Why Do Babies Go Bald? Hormones, Friction & More

Most babies lose some or all of their hair during the first six months of life, with shedding peaking around three months old. This is completely normal. It happens because the hormonal environment that supported hair growth in the womb changes dramatically after birth, pushing a large number of hair follicles into their resting and shedding phase all at once.

The Hormonal Shift Behind Baby Hair Loss

While a baby is developing in the womb, high levels of maternal estrogen cross the placenta and stimulate the baby’s hair follicles. This keeps hair in its active growth phase, which is why many newborns arrive with a full head of hair. After delivery, the baby is no longer receiving that estrogen boost. Hormone levels drop back to baseline, and the hair follicles respond by entering the resting phase simultaneously.

About 8 to 12 weeks after birth, those resting hairs shed. This synchronized shedding is called telogen effluvium, and it’s the same process that causes postpartum hair loss in new mothers. In both cases, it’s not damage or disease. It’s simply the body recalibrating after a major hormonal shift. The follicles are healthy and will cycle back into active growth on their own.

The Bald Spot on the Back of the Head

Many parents notice a specific bald patch at the back of their baby’s head rather than all-over thinning. This pattern, called neonatal occipital alopecia, appears around 2 to 3 months of age and is the most common form of infant hair loss. It happens because the back of the head is where babies rest against mattresses, car seats, and swings for hours each day. The combination of hormonal shedding and gentle friction in that area accelerates the hair loss in one spot.

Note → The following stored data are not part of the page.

(* ===== verification/Depinfo.v ===== *)
(** depinfo (kmod-depinfo.c): the modules and firmware that a module needs.

    libkmod, the file system and the kernel's release are parameters. The state is
    the one of the program: the table of built-in modules with the queue of those
    that have aliases, the set of modules already seen, the depth of the tree and
    the output. *)

From Stdlib Require Import ZArith Ascii String Lia.
From stdpp Require Import base list strings gmap sets tactics numbers.
From S2P Require Import Prelude CString.

Open Scope Z_scope.
Open Scope cprog_scope.

Inductive alias_need := ALIAS_OPTIONAL | ALIAS_REQUIRED.

Definition SHOW_DEPS : Z := 2.
Definition SHOW_MODULES : Z := 4.
Definition SHOW_FIRMWARE : Z := 8.
Definition SHOW_PREFIX : Z := 16.
Definition SHOW_BUILTIN : Z := 32.
Definition SHOW_MISSING_FIRMWARE : Z := 64.
Definition opts0 : Z :=
  Z.lor (Z.lor (Z.lor (Z.lor SHOW_DEPS SHOW_MODULES) SHOW_FIRMWARE) SHOW_PREFIX) SHOW_BUILTIN.
Definition suffixes : list string := [""; ".zst"; ".xz"; ".bz2"; ".gz"]%string.
Definition MAXPATHLEN : Z := 4096.

(** ** The built-in modules *)

Record kernel_builtin := { aliases : list string; firmware : list string; b_tracked : bool }.

(** The search tree is a map by name. The queue of the built-ins with aliases is
    linked through them: [alias_next] is the field alias_entries, the tail of the
    queue points to the head ([None]) or to the field of a built-in. *)
Record builtins := {
  kbuiltin_tree : gmap string kernel_builtin;
  alias_first : option string;
  alias_next : gmap string (option string);
  alias_tail : option string;
}.

Definition no_builtins : builtins :=
  {| kbuiltin_tree := ∅; alias_first := None; alias_next := ∅; alias_tail := None |}.

Definition set_builtin (n : string) (b : kernel_builtin) (bs : builtins) : builtins :=
  {| kbuiltin_tree := <[n := b]> (kbuiltin_tree bs); alias_first := alias_first bs;
     alias_next := alias_next bs; alias_tail := alias_tail bs |}.

(** The walk through the queue from [p]; [fuel] bounds its length. *)
Fixpoint find_alias (fuel : nat) (p : option string) (s : string) (bs : builtins) : out (option string) :=
  match fuel with
  | O => NoFuel
  | S fuel =>
      match p with
      | None => Ret None
      | Some n =>
          match kbuiltin_tree bs !! n, alias_next bs !! n with
          | Some b, Some next =>
              if existsb (fun a => fnmatch #a #s) (aliases b) then Ret (Some n)
              else find_alias fuel next s bs
          | _, _ => Undef
          end
      end
  end.

(** The name of the built-in that is found. *)
Definition find_kernel_builtin (s : string) (bs : builtins) : out (option string) :=
  if bool_decide (s = ""%string) then Ret None else
  match kbuiltin_tree bs !! s with
  | Some _ => Ret (Some s)
  | None => find_alias (S (size (kbuiltin_tree bs))) (alias_first bs) s bs
  end.

Definition append_kernel_builtin (n : string) (bs : builtins) : builtins :=
  match kbuiltin_tree bs !! n with
  | Some _ => bs
  | None => set_builtin n {| aliases := []; firmware := []; b_tracked := false |} bs
  end.

Definition append_string_entry (l : list string) (s : string) : list string :=
  if bool_decide (s = ""%string) then l else l ++ [s].

(** STAILQ_INSERT_TAIL. *)
Definition stailq_insert_tail (n : string) (bs : builtins) : builtins :=
  let nx := <[n := None]> (alias_next bs) in
  match alias_tail bs with
  | None => {| kbuiltin_tree := kbuiltin_tree bs; alias_first := Some n; alias_next := nx; alias_tail := Some n |}
  | Some t => {| kbuiltin_tree := kbuiltin_tree bs; alias_first := alias_first bs;
                 alias_next := <[t := Some n]> nx; alias_tail := Some n |}
  end.

Definition append_kernel_builtin_alias (n : string) (b : kernel_builtin) (a : string) (bs : builtins) : builtins :=
  let bs := if decide (aliases b = []) then stailq_insert_tail n bs else bs in
  set_builtin n {| aliases := append_string_entry (aliases b) a; firmware := firmware b; b_tracked := b_tracked b |} bs.

(** The name, the field and the value of a string of the file: the string is cut at
    its first [=], what is in front of it at the last dot. *)
Definition entry_parts (s : bytes) : option (string * string * string) :=
  match strchr "=" s with
  | None => None
  | Some (l, value) =>
      match strrchr "." l with
      | None => None
      | Some (n, field) => Some (str n, str field, str value)
      end
  end.

(** One string of the file. [None] is another format. *)
Definition builtin_entry (s : bytes) (bs : builtins) : option builtins :=
  match entry_parts s with
  | None => None
  | Some (n, field, value) =>
      let bs := append_kernel_builtin n bs in
      match kbuiltin_tree bs !! n with
      | None => Some bs
      | Some b =>
          if bool_decide (field = "alias"%string) then Some (append_kernel_builtin_alias n b value bs)
          else if bool_decide (field = "firmware"%string) then
            Some (set_builtin n {| aliases := aliases b; firmware := append_string_entry (firmware b) value;
                                   b_tracked := b_tracked b |} bs)
          else Some bs
      end
  end.

Definition free_kernel_builtin : builtins := no_builtins.

(** The loop over the strings of a mapped file, [mem] from the position [bytes]. *)
Fixpoint builtin_loop (fuel : nat) (mem : bytes) (pos size : Z) (bs : builtins) : out builtins :=
  match fuel with
  | O => NoFuel
  | S fuel =>
      if pos <? size then
        match cstr mem with
        | None => Undef
        | Some s =>
            match builtin_entry s bs with
            | None => Ret free_kernel_builtin
            | Some bs => builtin_loop fuel (dropZ (lenZ s + 1) mem) (pos + lenZ s + 1) size bs
            end
        end
      else Ret bs
  end.

(** The rest of the last page of the mapping is zero. *)
Definition PAGE_SIZE : Z := 4096.
Definition mapping (file : bytes) : bytes := file ++ replicate (Z.to_nat ((- lenZ file) mod PAGE_SIZE)) NUL.

Inductive opened := Missing | Unreadable | Opened (content : bytes).

(** An empty file cannot be mapped. *)
Definition read_kernel_builtin (file : opened) (bs : builtins) : out (Z * builtins) :=
  match file with
  | Missing => Ret (0, bs)
  | Unreadable => Ret (-1, bs)
  | Opened f =>
      if lenZ f =? 0 then Ret (-1, bs) else
      let! bs := builtin_loop (S (length f)) (mapping f) 0 (lenZ f) bs in Ret (0, bs)
  end.

(** ** The state and the output *)

Record line := { depth : Z; keyword : string; val : string }.

Record dstate := {
  builtin_tab : builtins;
  tracked_modules : gset string;
  show_tree : Z;
  output : list line;
}.

(** The settings, and the file system as far as the program looks at it. *)
Record config := {
  opts : Z;
  use_blacklist : bool;
  kversion : string;
  firmware_dir : string;
  firmware_class_path : string;
  access : string -> bool;
  glob : string -> list string;
  is_regular : string -> bool;
}.

Definition has_opt (c : config) (f : Z) : bool := negb (Z.land (opts c) f =? 0).

Definition set_tree (t : Z) (s : dstate) : dstate :=
  {| builtin_tab := builtin_tab s; tracked_modules := tracked_modules s; show_tree := t; output := output s |}.
Definition set_builtins (b : builtins) (s : dstate) : dstate :=
  {| builtin_tab := b; tracked_modules := tracked_modules s; show_tree := show_tree s; output := output s |}.
Definition track (p : string) (s : dstate) : dstate :=
  {| builtin_tab := builtin_tab s; tracked_modules := {[ p ]} ∪ tracked_modules s; show_tree := show_tree s;
     output := output s |}.

(** The output keeps the lines; [render] is the text of one. *)
Definition show_with_prefix (d : Z) (k v : string) (s : dstate) : dstate :=
  {| builtin_tab := builtin_tab s; tracked_modules := tracked_modules s; show_tree := show_tree s;
     output := output s ++ [{| depth := d; keyword := k; val := v |}] |}.

Fixpoint indent (n : nat) : string := match n with O => "" | S n => String.append "   " (indent n) end.

Definition render (c : config) (l : line) : string :=
  let d := depth l - 1 in
  String.append (if d >? 0 then String.append (indent (Z.to_nat d)) "\_ " else "")
    (String.append (if has_opt c SHOW_PREFIX then String.append (keyword l) " " else "") (val l)).

(** ** Firmware *)

Definition expand_pattern (c : config) (k p : string) (s : dstate) : bool * dstate :=
  if access c p then (true, show_with_prefix (show_tree s) k p s)
  else (negb (bool_decide (glob c p = [])),
        foldl (fun s f => show_with_prefix (show_tree s) k f s) s (glob c p)).

(** snprintf into the rest of the buffer cuts the path at 4095 bytes. *)
Definition fw_path (parts : list string) : string :=
  String.substring 0 (Z.to_nat (MAXPATHLEN - 1)) (foldr String.append ""%string parts).

Fixpoint fw_suffixes (c : config) (dir pattern : string) (l : list string) (s : dstate) : bool * dstate :=
  match l with
  | [] => (false, s)
  | suf :: l =>
      let '(found, s) := expand_pattern c "firmware" (fw_path [dir; "/"; kversion c; "/"; pattern; suf]%string) s in
      if found : bool then (true, s) else
      let '(found, s) := expand_pattern c "firmware" (fw_path [dir; "/"; pattern; suf]%string) s in
      if found : bool then (true, s) else fw_suffixes c dir pattern l s
  end.

(** [None] is the path that is too long. *)
Definition process_firmware_pattern (c : config) (dir pattern : string) (s : dstate) : option bool * dstate :=
  if Z.of_nat (String.length dir) >=? MAXPATHLEN then (None, s)
  else let '(found, s) := fw_suffixes c dir pattern suffixes s in (Some found, s).

Fixpoint fw_dirs (c : config) (dirs : list bytes) (pattern : string) (s : dstate) : bool * dstate :=
  match dirs with
  | [] => (false, s)
  | d :: dirs =>
      if decide (d = []) then fw_dirs c dirs pattern s else
      match process_firmware_pattern c (str d) pattern s with
      | (Some true, s) => (true, s)
      | (_, s) => fw_dirs c dirs pattern s
      end
  end.

Definition process_firmware (c : config) (pattern : string) (s : dstate) : dstate :=
  let '(found, s) :=
    if bool_decide (firmware_class_path c = ""%string) then (false, s)
    else match process_firmware_pattern c (firmware_class_path c) pattern s with
         | (Some true, s) => (true, s)
         | (_, s) => (false, s)
         end in
  if found : bool then s else
  let '(found, s) := fw_dirs c (split_on ":" #(firmware_dir c)) pattern s in
  if found : bool then s
  else if has_opt c SHOW_MISSING_FIRMWARE then show_with_prefix (show_tree s) "missing-firmware" pattern s else s.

In a retrospective study published in the Annals of Dermatology, the average time for this bald patch to appear was 2.8 months, and it typically filled back in by about 6.5 months. No treatment is needed. Once your baby starts sitting up and spending less time on their back, the friction decreases and the hair grows in normally.

When the New Hair Looks Different

The hair that grows back after this shedding phase often surprises parents. A baby born with dark, straight hair might regrow lighter hair with waves or curls, or vice versa. This is normal. Newborn hair is typically very fine and silky, often lighter in color, because the follicles haven’t yet been fully stimulated by the hormones that drive thicker growth later.

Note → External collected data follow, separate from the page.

Definition text_lines (l : list string) : bytes := concat ((fun s => "009"%char :: #s ++ ["010"%char]) <$> l).

(** libA has a run path of its own, where libB is found. *)
Definition ldd_of_first : bytes :=
  text_lines ["linux-vdso.so.1 (0x1)"; "libA.so => /usr/lib/libA.so (0x2)"; "libB.so => /opt/A/libB.so (0x3)"; "/lib64/ld.so (0x4)"]%string.
Definition ldd_of_second : bytes := text_lines ["libB.so => /usr/lib/libB.so (0x3)"; "/lib64/ld.so (0x4)"]%string.

Definition example_loads (k : Z * Z * string) : string :=
  if bool_decide (snd k = "libA.so"%string) then "/usr/lib/libA.so" else if bool_decide (snd k = "libB.so"%string) then "/opt/A/libB.so"
  else if bool_decide (snd k = "ld.so"%string) then "/lib64/ld.so" else "".

Lemma libraries_settled_witness :
  exists c' q', coherent example_loads c' /\
    (forall n, n ∈ needed_names [DT_NEEDED (Some "libA.so"%string); DT_NULL] -> settled (fun _ => false) (example_loads (2, 62, n)) q') /\
    enqueue_libraries (fun _ => false) no_dlopen "/bin/first" (Some (example_elf ["libA.so"%string])) (Some (ldd_of_first, true)) ∅ put0 =
      let! r := enqueue_elf_dlopen (fun _ => false) no_dlopen "/bin/first" (example_elf ["libA.so"%string]) q' in Ret (fst r, c', snd r).
Proof.
  apply (libraries_settled example_loads (fun _ => false) no_dlopen "/bin/first" (example_elf ["libA.so"%string]) 2 62 _ ldd_of_first ∅ put0 []).
  - apply queue_ok_empty.
  - reflexivity.
  - reflexivity.
  - reflexivity.
  - intros k p Hk. by rewrite lookup_empty in Hk.
  - split.
    + assert (Hall : Forall (fun line => match ldd_pair line with Some pr => snd pr = example_loads (2, 62, fst pr) | None => True end)
        (getlines [] ldd_of_first)) by (repeat (apply list.Forall_cons; split; [vm_compute; first [reflexivity|exact I]|]); by apply list.Forall_nil).
      intros line pr Hl Hp. rewrite list.Forall_forall in Hall. specialize (Hall line Hl). by rewrite Hp in Hall.
    + intros n Hn. apply list_elem_of_singleton in Hn as ->.
      exists ("009"%char :: #"libA.so => /usr/lib/libA.so (0x2)" ++ ["010"%char]).
      split; [|vm_compute; reflexivity]. vm_compute. right. left.
Defined.

(** The cache takes over what ldd prints about the libraries of libraries, which
    may come from the run path of another library. The second program then gets that
    library, and the one that it loads itself is not enqueued. *)
Theorem cache_wrong_library :
  exists c q1 q2,
    enqueue_libraries (fun _ => false) no_dlopen "/bin/first" (Some (example_elf ["libA.so"%string]))
      (Some (ldd_of_first, true)) ∅ put0 = Ret (0, c, q1) /\
    enqueue_libraries (fun _ => false) no_dlopen "/bin/second" (Some (example_elf ["libB.so"%string]))
      (Some (ldd_of_second, true)) c q1 = Ret (0, c, q2) /\
    ldd_paths (Some (ldd_of_second, true)) "/usr/lib/libB.so" /\
    is_path_added "/usr/lib/libB.so" q2 = false /\ is_path_added "/opt/A/libB.so" q2 = true.
Proof.
  assert (H : match enqueue_libraries (fun _ => false) no_dlopen "/bin/first" (Some (example_elf ["libA.so"%string]))
                      (Some (ldd_of_first, true)) ∅ put0 with
    | Ret (z1, c, q1) =>
        match enqueue_libraries (fun _ => false) no_dlopen "/bin/second" (Some (example_elf ["libB.so"%string]))
                (Some (ldd_of_second, true)) c q1 with
        | Ret (z2, c2, q2) => (z1 =? 0) && (z2 =? 0) && bool_decide (c2 = c) &&
            negb (is_path_added "/usr/lib/libB.so" q2) && is_path_added "/opt/A/libB.so" q2
        | _ => false
        end
    | _ => false
    end = true) by (vm_compute; reflexivity).
  destruct (enqueue_libraries _ _ "/bin/first" _ _ _ _) as [[[z1 c] q1]| | |]; [|discriminate H..].
  destruct (enqueue_libraries _ _ "/bin/second" _ _ c q1) as [[[z2 c2] q2]| | |] eqn:E; [|discriminate H..].
  repeat (apply andb_true_iff in H as [H ?]). apply Z.eqb_eq in H as ->. unbool. subst c2 z2.
  exists c, q1, q2. split; [done|]. split; [exact E|]. split_and!; [|done|done].
  exists ldd_of_second, true, ("009"%char :: #"libB.so => /usr/lib/libB.so (0x3)" ++ ["010"%char]), (Some #"libB.so"), #"/usr/lib/libB.so".
  split; [done|]. split; [vm_compute; left|]. split; vm_compute; reflexivity.
Qed.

Hair texture continues to evolve throughout childhood. Between ages one and three, slightly thicker strands emerge, sometimes with soft curls or waves that weren’t there before. By ages four to six, a more defined curl pattern or straight thickness develops. The most dramatic shift comes during puberty, when a surge of androgens makes hair coarser, faster-growing, and often darker. The hair your baby is born with is essentially a rough draft. The final version takes years to arrive.

Cradle Cap and Hair Loss

Cradle cap (seborrheic dermatitis) is another common scalp condition in infants that can occasionally contribute to hair thinning. It shows up as rough, greasy, or scaly patches on the scalp. While cradle cap rarely causes significant hair loss on its own, a baby can lose some hair in the areas where the scaling is thickest. That hair grows back once the cradle cap clears. Cradle cap looks different from normal shedding because of the visible flaking and oily patches. Gentle brushing and moisturizing the scalp typically resolve it without any lasting effect on hair growth.

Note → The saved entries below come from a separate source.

Lemma cmp_left k x y : ok k -> ok x -> ok y -> cmp k x < 0 -> cmp x y < 0 -> key y <> key k.
Proof. intros Hk Hx Hy H1 H2 E. pose proof (cmp_trans k x y Hk Hx Hy H1 H2). symmetry in E. apply cmp_eq in E; [lia|done..]. Qed.

Lemma cmp_right k x y : ok k -> ok x -> ok y -> 0 < cmp k x -> cmp y x < 0 -> key y <> key k.
Proof.
  intros Hk Hx Hy H1 H2 E. apply (cmp_sym x k) in H1; [|done..]. pose proof (cmp_trans y x k Hy Hx Hk H2 H1). apply cmp_eq in E; [lia|done..].
Qed.

Lemma tfind_spec k t : ok k -> ordered t -> forall y, tfind cmp k t = Some y <-> y ∈ twalk t /\ key y = key k.
Proof.
  intros Hk. induction t as [|l IHl x r IHr]; intros Ht y; cbn.
  { split; [done|]. by intros [Hy%not_elem_of_nil _]. }
  pose proof (fun y => ordered_ok (Node l x r) y Ht) as Hok. cbn in Hok. destruct Ht as (Hx & Hlx & Hxr & Hl & Hr). rewrite elem_of_app, elem_of_cons.
  assert (Hokl : forall y, y ∈ twalk l -> ok y) by (intros z Hz; apply Hok; set_solver).
  assert (Hokr : forall y, y ∈ twalk r -> ok y) by (intros z Hz; apply Hok; set_solver).
  destruct (Z.eqb_spec (cmp k x) 0) as [E|E]; [|destruct (Z.ltb_spec (cmp k x) 0) as [E'|E']].
  - split; [intros [= <-]; split; [tauto|]; symmetry; by apply cmp_eq|]. intros [[Hy|[->|Hy]] Hky]; [exfalso|done|exfalso];
      (eapply (cmp_side k x y); [by auto..|by auto|done]).
  - rewrite (IHl Hl). split; [tauto|]. intros [[Hy|[->|Hy]] Hky]; [done|exfalso..].
    + apply E, cmp_eq; done.
    + eapply (cmp_left k x y); auto.
  - rewrite (IHr Hr). split; [tauto|]. intros [[Hy|[->|Hy]] Hky]; [exfalso|exfalso|done].
    + eapply (cmp_right k x y); auto. lia.
    + apply E, cmp_eq; done.
Qed.

Lemma tsearch_spec k t : ok k -> ordered t -> forall y t', tsearch cmp k t = (y, t') ->
  ordered t' /\ y = default k (tfind cmp k t) /\ forall z, z ∈ twalk t' <-> z ∈ twalk t \/ (z = k /\ tfind cmp k t = None).
Proof.
  intros Hk. induction t as [|l IHl x r IHr]; intros Ht y t' E; cbn in *.
  { simplify_eq. cbn. split_and!; try done; [by intros z Hz%not_elem_of_nil..|]. intros z. rewrite list_elem_of_singleton. split; [by right|]. intros [Hz%not_elem_of_nil|[-> _]]; done. }
  pose proof Ht as (Hx & Hlx & Hxr & Hl & Hr). destruct (Z.eqb_spec (cmp k x) 0) as [E0|E0]; [|destruct (Z.ltb_spec (cmp k x) 0) as [E1|E1]].
  - simplify_eq. cbn. split_and!; try done. intros z. split; [by left|]. intros [?|[_ ?]]; done.
  - destruct (tsearch cmp k l) as [y1 l1] eqn:El. simplify_eq. destruct (IHl Hl _ _ eq_refl) as (H1 & H2 & H3). split_and!; try done.
    + cbn. split_and!; try done. intros z Hz. apply H3 in Hz as [Hz|[-> _]]; auto.
    + intros z. cbn. rewrite !elem_of_app, H3, !elem_of_cons. tauto.
  - destruct (tsearch cmp k r) as [y1 r1] eqn:Er. simplify_eq. destruct (IHr Hr _ _ eq_refl) as (H1 & H2 & H3). split_and!; try done.
    + cbn. split_and!; try done. intros z Hz. apply H3 in Hz as [Hz|[-> _]]; [auto|]. apply cmp_sym; [done..|lia].
    + intros z. cbn. rewrite !elem_of_app, !elem_of_cons, H3. tauto.
Qed.

Lemma twalk_join (l r : tree A) : twalk (join l r) = twalk l ++ twalk r.
Proof. induction l as [|l IHl x l' IHl']; [done|]. cbn. by rewrite IHl', <- app_assoc. Qed.

Lemma join_ordered l r : ordered l -> ordered r -> (forall a b, a ∈ twalk l -> b ∈ twalk r -> cmp a b < 0) -> ordered (join l r).
Proof.
  induction l as [|l IHl x l' IHl']; intros Hl Hr Hlr; [done|]. cbn in *. destruct Hl as (Hx & H1 & H2 & H3 & H4). split_and!; try done.
  - intros y. rewrite twalk_join. intros [Hy|Hy]%elem_of_app; [auto|]. apply Hlr; [set_solver|done].
  - apply IHl'; [done..|]. intros a b Ha. apply Hlr. set_solver.
Qed.

Lemma tdelete_spec k t : ok k -> ordered t -> ordered (tdelete cmp k t) /\ forall z, z ∈ twalk (tdelete cmp k t) <-> z ∈ twalk t /\ key z <> key k.
Proof.
  intros Hk. induction t as [|l IHl x r IHr]; intros Ht; cbn.
  { split; [done|]. intros z. split; [by intros Hz%not_elem_of_nil|by intros [Hz%not_elem_of_nil _]]. }
  pose proof (fun y => ordered_ok (Node l x r) y Ht) as Hok. cbn in Hok. destruct Ht as (Hx & Hlx & Hxr & Hl & Hr).
  assert (Hokl : forall y, y ∈ twalk l -> ok y) by (intros z Hz; apply Hok; set_solver).
  assert (Hokr : forall y, y ∈ twalk r -> ok y) by (intros z Hz; apply Hok; set_solver).
  destruct (Z.eqb_spec (cmp k x) 0) as [E|E]; [|destruct (Z.ltb_spec (cmp k x) 0) as [E'|E']].
  - split.
    + apply join_ordered; [done..|]. intros a b Ha Hb. eapply (cmp_trans a x b); auto.
    + intros z. rewrite twalk_join, !elem_of_app, elem_of_cons. split.
      * intros Hz. split; [tauto|]. eapply (cmp_side k x z); auto; destruct Hz; auto.
      * intros [[?|[->|?]] Hn]; [by left| |by right]. exfalso. apply Hn. symmetry. by apply cmp_eq.
  - destruct (IHl Hl) as [H1 H2]. split; [cbn; split_and!; try done; intros y Hy; apply Hlx; by apply H2|].
    intros z. cbn. rewrite !elem_of_app, !elem_of_cons, H2. split; [|tauto].
    intros [[??]|[->|Hz]]; (split; [tauto|]); [done| |].
    + intros Ek. symmetry in Ek. apply cmp_eq in Ek; [lia|done..].
    + eapply (cmp_left k x z); auto.
  - destruct (IHr Hr) as [H1 H2]. split; [cbn; split_and!; try done; intros y Hy; apply Hxr; by apply H2|].
    intros z. cbn. rewrite !elem_of_app, !elem_of_cons, H2. split; [|tauto].
    intros [Hz|[->|[??]]]; (split; [tauto|]); [| |done].
    + eapply (cmp_right k x z); auto. lia.
    + intros Ek. symmetry in Ek. apply cmp_eq in Ek; [lia|done..].
Qed.

(** Two elements with the same key are one. *)
Lemma ordered_inj t y z : ordered t -> y ∈ twalk t -> z ∈ twalk t -> key y = key z -> y = z.
Proof.
  intros Ht Hy Hz E. assert (Hok := ordered_ok t z Ht Hz). assert (tfind cmp z t = Some y) as H1 by (by apply tfind_spec).
  assert (tfind cmp z t = Some z) as H2 by (by apply tfind_spec). congruence.
Qed.
End Ordered.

Signs That Something Else Is Going On

In the vast majority of cases, infant hair loss is harmless and temporary. But a few patterns are worth paying attention to because they can signal a less common condition.

Fungal scalp infections (tinea capitis) are rare in infants, but when they occur, they’re often misdiagnosed as cradle cap because the symptoms overlap. The key differences: a fungal infection typically causes redness along with the scaling, and it may produce distinct patches of thinning rather than the diffuse flaking of cradle cap. Because tinea capitis is so uncommon in babies, it’s frequently missed or treated as something else, which can delay appropriate care.

Alopecia areata, an autoimmune condition that causes smooth, well-defined patches of hair loss, is extremely rare in infants. Fewer than 10 cases have been reported in babies under six months old. The patches look distinctly different from normal baby baldness. They’re completely smooth with sharp borders, and a dermatologist may notice characteristic signs like tiny “exclamation point” hairs (short, broken strands that taper at the base) at the edges of the patches.

Hair loss that comes with redness, scaling, crusting, or patches with very defined borders warrants a closer look. So does hair loss that persists well past six months without any sign of regrowth. Normal baby shedding is diffuse or concentrated at the back of the head, resolves on its own, and leaves behind a scalp that looks healthy and smooth.